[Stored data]
(** A field read [m.vu.State().f]. *)
Definition vu_State_deref : M S State :=
  fun w => match vu_State w with
           | Some st => Ret st w
           | None => Panic nil_dereference w
           end.

(** The method value [dialer.DialContext] of the interface value [dialer]:
    evaluating it on the [nil] interface panics. *)
Definition Dialer_DialContext (dialer : option string) : M S string :=
  match dialer with
  | Some d => ret d
  | None => panic nil_dereference
  end.

(** Allocation of an HTTP object in the heap of the world. *)
Definition new (o : Object) : M S addr :=
  fun w => let '(a, h) := alloc o (heap w) in Ret a (set_heap h w).

(** [span.End()]. *)
Definition span_End (sp : Span) : M S unit :=
  fun w => Ret tt (set_spans (spans w ++ [sp]) w).

(** The block that [newk6HTTPClient] and [Module.Connect] share:
    [if cfg.Auth.BearerToken != "" { ...; httpClient = oauth2.NewClient(ctx,
    tokenSource) }], where [ctx] carries [httpClient] and [tokenSource] is
    the static source of a token whose [AccessToken] is the bearer token. *)
Definition withBearerToken (BearerToken : string) (httpClient : addr) : M S addr :=
  if negb (String.eqb BearerToken "") then
    let token := oauth2.mkToken BearerToken "" in
    let tokenSource := oauth2.StaticTokenSource token in
    fun w => match NewClient httpClient tokenSource (heap w) with
             | Some (a, h) => Ret a (set_heap h w)
             | None => Panic nil_dereference w
             end
  else ret httpClient.

End WorldOps.

(** [err] of an SDK answer [(result, err)]. *)
Definition err_of {A} (r : error + A) : option error :=
  match r with
  | inl e => Some e
  | inr _ => None
  end.

(** The value [float64(duration) / float64(time.Millisecond)] of a duration
    sample. *)
Definition milliseconds (duration : Duration) : float :=
  PrimFloat.div (float64_of_int64 duration) (float64_of_int64 Millisecond).

(** ** Package [metrics] ([metrics/metrics.go]) *)

Module metrics.

Definition requestDurationName := "mcp_request_duration".
Definition requestCountName := "mcp_request_count".
Definition requestErrorsName := "mcp_request_errors".
Definition requestErrorsDurationName := "mcp_request_errors_duration".

(** [K6Metrics]; its [samples] channel is the queue of the world. *)
Record K6Metrics : Type := mkK6Metrics
  { tagsAndMeta : gmap string string;
    requestDuration : Metric;
    requestCount : Metric;
    requestErrors : Metric;
    requestErrorsDuration : Metric }.

Definition NewK6Metrics (tagsAndMeta : gmap string string) : K6Metrics :=
  {| tagsAndMeta := tagsAndMeta;
     requestDuration := MustNewMetric requestDurationName Trend (Some TimeValue);
     requestCount := MustNewMetric requestCountName Counter None;
     requestErrors := MustNewMetric requestErrorsName Counter None;
     requestErrorsDuration :=
       MustNewMetric requestErrorsDurationName Trend (Some TimeValue) |}.

Section Push.
Context {S : Type}.

Definition Push (k : K6Metrics) (ctx : Context) (method : string)
    (duration : Duration) (err : option error) : M S unit :=
  let tags := TagSet_With "method" method (tagsAndMeta k) in
  let* now := time_Now in
  let* _ := PushIfNotDone ctx
              (mkSample (mkTimeSeries (requestDuration k) tags) now (milliseconds duration)) in
  let* now := time_Now in
  let* _ := PushIfNotDone ctx
              (mkSample (mkTimeSeries (requestCount k) tags) now PrimFloat.one) in
  match err with
  | Some _ =>
      let* now := time_Now in
      let* _ := PushIfNotDone ctx
                  (mkSample (mkTimeSeries (requestErrors k) tags) now PrimFloat.one) in
      let* now := time_Now in
      let* _ := PushIfNotDone ctx
                  (mkSample (mkTimeSeries (requestErrorsDuration k) tags) now
                     (milliseconds duration)) in
      ret tt
  | None => ret tt
  end.

End Push.
End metrics.

(** ** [mcp.go], the client revision: one [Client] per connected session *)

Module ClientAPI.

Definition requestDurationName := "mcp_request_duration".
Definition requestCountName := "mcp_request_count".
Definition requestErrorsName := "mcp_request_errors".
Definition listToolsMethodName := "tools/list".
Definition callToolMethodName := "tools/call".
Definition listResourcesMethodName := "resources/list".
Definition readResourceMethodName := "resources/read".
Definition listPromptsMethodName := "prompts/list".
Definition getPromptMethodName := "prompts/get".

Record mcpMetrics : Type := mkMcpMetrics
  { RequestDuration : Metric; RequestCount : Metric; RequestErrors : Metric }.

(** The global [mcp_metrics], as [NewModuleInstance] sets it. *)
Definition mcp_metrics : mcpMetrics :=
  {| RequestDuration := MustNewMetric requestDurationName Trend None;
     RequestCount := MustNewMetric requestCountName Counter None;
     RequestErrors := MustNewMetric requestErrorsName Counter None |}.

Record AuthConfig : Type := mkAuthConfig { BearerToken : string }.

(** [ClientConfig]; [cfg_Env] lists the entries of the [Env] map in the order
    the [range] loop of [newStdioClient] visits them. *)
Record ClientConfig : Type := mkClientConfig
  { cfg_Path : string;
    cfg_Args : list string;
    cfg_Env : list (string * string);
    cfg_Debug : bool;
    cfg_BaseURL : string;
    cfg_Timeout : Duration;
    cfg_Auth : AuthConfig }.

(** A pointer to the state of the virtual user. *)
Inductive StateRef : Type := vuState.

Record Client : Type := mkClient
  { session : option mcp.ClientSession;
    k6_state : option StateRef;
    ctx : Context }.

Record ListAllToolsParams : Type := mkListAllToolsParams { lat_Meta : mcp.Meta }.
Record ListAllToolsResult : Type := mkListAllToolsResult { lat_Tools : list mcp.Tool }.
Record ListAllResourcesParams : Type := mkListAllResourcesParams { lar_Meta : mcp.Meta }.
Record ListAllResourcesResult : Type :=
  mkListAllResourcesResult { lar_Resources : list mcp.Resource }.
Record ListAllPromptsParams : Type := mkListAllPromptsParams { lap_Meta : mcp.Meta }.
Record ListAllPromptsResult : Type := mkListAllPromptsResult { lap_Prompts : list mcp.Prompt }.

Section Operations.
Context {S : Type} (P : mcp.Peer S) (os : exec.OS).

(** Reading through a [*lib.State]. *)
Definition deref (p : option StateRef) : M S State :=
  fun w => match p, vu_State w with
           | Some vuState, Some st => Ret st w
           | _, _ => Panic nil_dereference w
           end.

(** Reading through the [*mcp.ClientSession] of a client. *)
Definition the_session (c : Client) : M S mcp.ClientSession :=
  match session c with
  | Some s => ret s
  | None => panic nil_dereference
  end.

Try it: Please determine how many lines in the entries contain the word "ClientSession" and answer with the number alone.

Response to this task: 3